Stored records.
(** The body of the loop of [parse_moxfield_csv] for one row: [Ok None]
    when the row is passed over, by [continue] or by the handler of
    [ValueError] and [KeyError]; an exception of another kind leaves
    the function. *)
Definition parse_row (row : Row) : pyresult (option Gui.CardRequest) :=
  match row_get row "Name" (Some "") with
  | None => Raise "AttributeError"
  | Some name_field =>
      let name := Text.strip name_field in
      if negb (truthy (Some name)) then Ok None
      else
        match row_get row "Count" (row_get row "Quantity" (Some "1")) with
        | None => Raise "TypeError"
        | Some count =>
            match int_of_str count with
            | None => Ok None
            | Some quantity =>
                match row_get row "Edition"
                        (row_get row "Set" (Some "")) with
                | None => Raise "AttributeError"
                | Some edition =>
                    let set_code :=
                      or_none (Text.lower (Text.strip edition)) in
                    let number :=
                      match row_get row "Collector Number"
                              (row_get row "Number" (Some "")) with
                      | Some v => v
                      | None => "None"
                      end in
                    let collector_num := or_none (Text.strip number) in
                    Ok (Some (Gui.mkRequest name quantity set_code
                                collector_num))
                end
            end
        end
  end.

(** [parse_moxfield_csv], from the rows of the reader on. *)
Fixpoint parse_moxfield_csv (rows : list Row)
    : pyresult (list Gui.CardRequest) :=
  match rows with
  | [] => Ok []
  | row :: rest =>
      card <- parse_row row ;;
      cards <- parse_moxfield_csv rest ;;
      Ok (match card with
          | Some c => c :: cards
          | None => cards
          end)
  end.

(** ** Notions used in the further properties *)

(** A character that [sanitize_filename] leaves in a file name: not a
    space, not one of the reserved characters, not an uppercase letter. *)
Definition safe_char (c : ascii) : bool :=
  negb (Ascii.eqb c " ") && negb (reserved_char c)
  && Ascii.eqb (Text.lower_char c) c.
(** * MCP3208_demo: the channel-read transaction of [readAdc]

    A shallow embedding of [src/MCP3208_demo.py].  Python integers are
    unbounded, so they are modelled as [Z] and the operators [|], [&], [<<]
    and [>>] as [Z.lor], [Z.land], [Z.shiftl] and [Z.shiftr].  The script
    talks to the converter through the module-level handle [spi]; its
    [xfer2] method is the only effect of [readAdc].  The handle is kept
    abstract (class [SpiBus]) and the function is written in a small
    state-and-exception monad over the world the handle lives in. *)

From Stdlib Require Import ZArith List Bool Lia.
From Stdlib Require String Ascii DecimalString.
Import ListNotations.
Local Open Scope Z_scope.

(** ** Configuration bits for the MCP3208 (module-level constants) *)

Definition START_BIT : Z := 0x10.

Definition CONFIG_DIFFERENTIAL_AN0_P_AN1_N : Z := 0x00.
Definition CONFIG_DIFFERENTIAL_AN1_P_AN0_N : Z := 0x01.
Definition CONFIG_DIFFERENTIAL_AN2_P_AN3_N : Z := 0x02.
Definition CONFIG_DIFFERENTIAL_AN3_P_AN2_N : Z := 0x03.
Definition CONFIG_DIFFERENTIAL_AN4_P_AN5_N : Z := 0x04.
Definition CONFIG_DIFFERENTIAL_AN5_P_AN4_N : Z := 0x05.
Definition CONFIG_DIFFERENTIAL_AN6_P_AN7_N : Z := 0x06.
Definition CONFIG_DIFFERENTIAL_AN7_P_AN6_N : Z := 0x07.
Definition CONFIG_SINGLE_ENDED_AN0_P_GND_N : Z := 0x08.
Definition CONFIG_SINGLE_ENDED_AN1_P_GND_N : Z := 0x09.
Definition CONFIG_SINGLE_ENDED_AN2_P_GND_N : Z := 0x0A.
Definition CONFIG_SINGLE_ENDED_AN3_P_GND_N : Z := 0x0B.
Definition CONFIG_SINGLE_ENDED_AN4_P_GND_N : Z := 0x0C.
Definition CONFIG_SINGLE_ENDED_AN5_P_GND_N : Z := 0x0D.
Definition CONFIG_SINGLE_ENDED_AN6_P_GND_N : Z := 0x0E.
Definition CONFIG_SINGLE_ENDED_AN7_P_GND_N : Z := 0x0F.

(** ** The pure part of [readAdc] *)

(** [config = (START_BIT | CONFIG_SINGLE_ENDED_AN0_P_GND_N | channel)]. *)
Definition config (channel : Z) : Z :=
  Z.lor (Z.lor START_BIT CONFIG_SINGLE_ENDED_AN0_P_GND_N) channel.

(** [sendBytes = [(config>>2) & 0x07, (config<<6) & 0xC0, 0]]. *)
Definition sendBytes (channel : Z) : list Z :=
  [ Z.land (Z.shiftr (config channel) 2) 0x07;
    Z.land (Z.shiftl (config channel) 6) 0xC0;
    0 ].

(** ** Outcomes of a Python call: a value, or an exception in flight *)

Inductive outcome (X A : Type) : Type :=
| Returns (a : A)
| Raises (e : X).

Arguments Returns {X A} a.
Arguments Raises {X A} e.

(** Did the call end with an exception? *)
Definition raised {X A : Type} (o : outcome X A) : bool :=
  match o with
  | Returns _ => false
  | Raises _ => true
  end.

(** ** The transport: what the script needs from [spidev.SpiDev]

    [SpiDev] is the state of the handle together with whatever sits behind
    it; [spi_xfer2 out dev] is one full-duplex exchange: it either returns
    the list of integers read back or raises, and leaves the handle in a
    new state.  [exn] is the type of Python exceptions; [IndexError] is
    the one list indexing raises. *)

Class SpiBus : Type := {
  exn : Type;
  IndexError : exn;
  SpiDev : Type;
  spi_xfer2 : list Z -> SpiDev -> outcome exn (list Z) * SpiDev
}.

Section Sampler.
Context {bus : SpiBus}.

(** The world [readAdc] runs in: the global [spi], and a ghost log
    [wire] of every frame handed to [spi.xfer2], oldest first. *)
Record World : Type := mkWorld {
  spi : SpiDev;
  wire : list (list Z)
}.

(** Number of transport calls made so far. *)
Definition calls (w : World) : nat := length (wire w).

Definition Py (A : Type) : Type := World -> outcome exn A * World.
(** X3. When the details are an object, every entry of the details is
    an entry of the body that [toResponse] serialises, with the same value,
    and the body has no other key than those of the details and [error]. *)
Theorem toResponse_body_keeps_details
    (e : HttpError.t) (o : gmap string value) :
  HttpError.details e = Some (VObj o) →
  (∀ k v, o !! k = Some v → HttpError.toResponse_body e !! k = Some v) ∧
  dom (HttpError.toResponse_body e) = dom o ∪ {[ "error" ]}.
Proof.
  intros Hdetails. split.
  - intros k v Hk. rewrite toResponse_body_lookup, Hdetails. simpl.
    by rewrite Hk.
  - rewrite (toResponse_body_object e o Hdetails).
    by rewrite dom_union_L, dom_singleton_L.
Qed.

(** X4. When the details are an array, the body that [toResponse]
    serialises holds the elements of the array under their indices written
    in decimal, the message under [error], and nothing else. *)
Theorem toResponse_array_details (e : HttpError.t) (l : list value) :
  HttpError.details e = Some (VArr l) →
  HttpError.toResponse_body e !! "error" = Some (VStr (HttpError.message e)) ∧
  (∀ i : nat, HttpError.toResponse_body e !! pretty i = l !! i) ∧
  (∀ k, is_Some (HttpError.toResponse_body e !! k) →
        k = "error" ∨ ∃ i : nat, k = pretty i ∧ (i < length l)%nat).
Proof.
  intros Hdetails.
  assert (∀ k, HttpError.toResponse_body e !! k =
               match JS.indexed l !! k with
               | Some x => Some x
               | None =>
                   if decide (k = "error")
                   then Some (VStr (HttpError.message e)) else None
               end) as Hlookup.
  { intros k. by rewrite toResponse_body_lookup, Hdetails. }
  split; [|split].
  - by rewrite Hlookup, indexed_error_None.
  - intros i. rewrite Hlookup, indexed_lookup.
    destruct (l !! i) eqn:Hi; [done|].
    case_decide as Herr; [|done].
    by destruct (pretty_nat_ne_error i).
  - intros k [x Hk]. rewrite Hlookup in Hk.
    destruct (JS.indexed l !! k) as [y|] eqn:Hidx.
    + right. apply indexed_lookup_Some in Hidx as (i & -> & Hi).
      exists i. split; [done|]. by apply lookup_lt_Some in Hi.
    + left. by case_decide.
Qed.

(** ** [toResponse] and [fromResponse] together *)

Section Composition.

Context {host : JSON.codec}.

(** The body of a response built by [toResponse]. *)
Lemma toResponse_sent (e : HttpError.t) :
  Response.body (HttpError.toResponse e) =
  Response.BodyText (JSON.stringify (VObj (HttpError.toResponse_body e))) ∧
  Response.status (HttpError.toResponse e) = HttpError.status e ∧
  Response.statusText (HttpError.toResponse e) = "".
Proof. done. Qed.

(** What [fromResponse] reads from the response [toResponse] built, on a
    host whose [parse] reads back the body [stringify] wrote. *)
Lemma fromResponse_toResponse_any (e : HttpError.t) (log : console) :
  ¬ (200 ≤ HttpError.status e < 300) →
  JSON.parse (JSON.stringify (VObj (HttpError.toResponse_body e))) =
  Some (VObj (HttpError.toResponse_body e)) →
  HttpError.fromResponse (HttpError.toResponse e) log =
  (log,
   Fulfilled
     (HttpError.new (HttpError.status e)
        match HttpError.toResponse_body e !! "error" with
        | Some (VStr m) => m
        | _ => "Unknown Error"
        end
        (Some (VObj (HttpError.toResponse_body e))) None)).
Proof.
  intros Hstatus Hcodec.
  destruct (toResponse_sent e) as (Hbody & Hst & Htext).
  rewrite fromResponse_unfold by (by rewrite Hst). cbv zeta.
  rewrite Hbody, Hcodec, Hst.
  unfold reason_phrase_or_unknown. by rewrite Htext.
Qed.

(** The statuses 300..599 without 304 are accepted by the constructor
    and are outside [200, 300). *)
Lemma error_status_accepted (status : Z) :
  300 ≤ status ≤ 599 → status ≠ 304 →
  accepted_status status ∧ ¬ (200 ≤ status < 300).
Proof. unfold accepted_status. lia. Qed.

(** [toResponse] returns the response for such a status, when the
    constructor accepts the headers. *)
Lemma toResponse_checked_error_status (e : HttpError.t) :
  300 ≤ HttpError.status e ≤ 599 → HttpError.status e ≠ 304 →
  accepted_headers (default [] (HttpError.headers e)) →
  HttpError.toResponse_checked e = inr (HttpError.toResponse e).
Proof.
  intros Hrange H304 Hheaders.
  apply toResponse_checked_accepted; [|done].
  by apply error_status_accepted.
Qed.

Aim of the task.
All lines above from the one holding "Some count =>" to the one holding "row :: rest =>", inclusive, are to be copied exactly; no other line is wanted.

Solution for this exercise.
        | Some count =>
            match int_of_str count with
            | None => Ok None
            | Some quantity =>
                match row_get row "Edition"
                        (row_get row "Set" (Some "")) with
                | None => Raise "AttributeError"
                | Some edition =>
                    let set_code :=
                      or_none (Text.lower (Text.strip edition)) in
                    let number :=
                      match row_get row "Collector Number"
                              (row_get row "Number" (Some "")) with
                      | Some v => v
                      | None => "None"
                      end in
                    let collector_num := or_none (Text.strip number) in
                    Ok (Some (Gui.mkRequest name quantity set_code
                                collector_num))
                end
            end
        end
  end.

(** [parse_moxfield_csv], from the rows of the reader on. *)
Fixpoint parse_moxfield_csv (rows : list Row)
    : pyresult (list Gui.CardRequest) :=
  match rows with
  | [] => Ok []
  | row :: rest =>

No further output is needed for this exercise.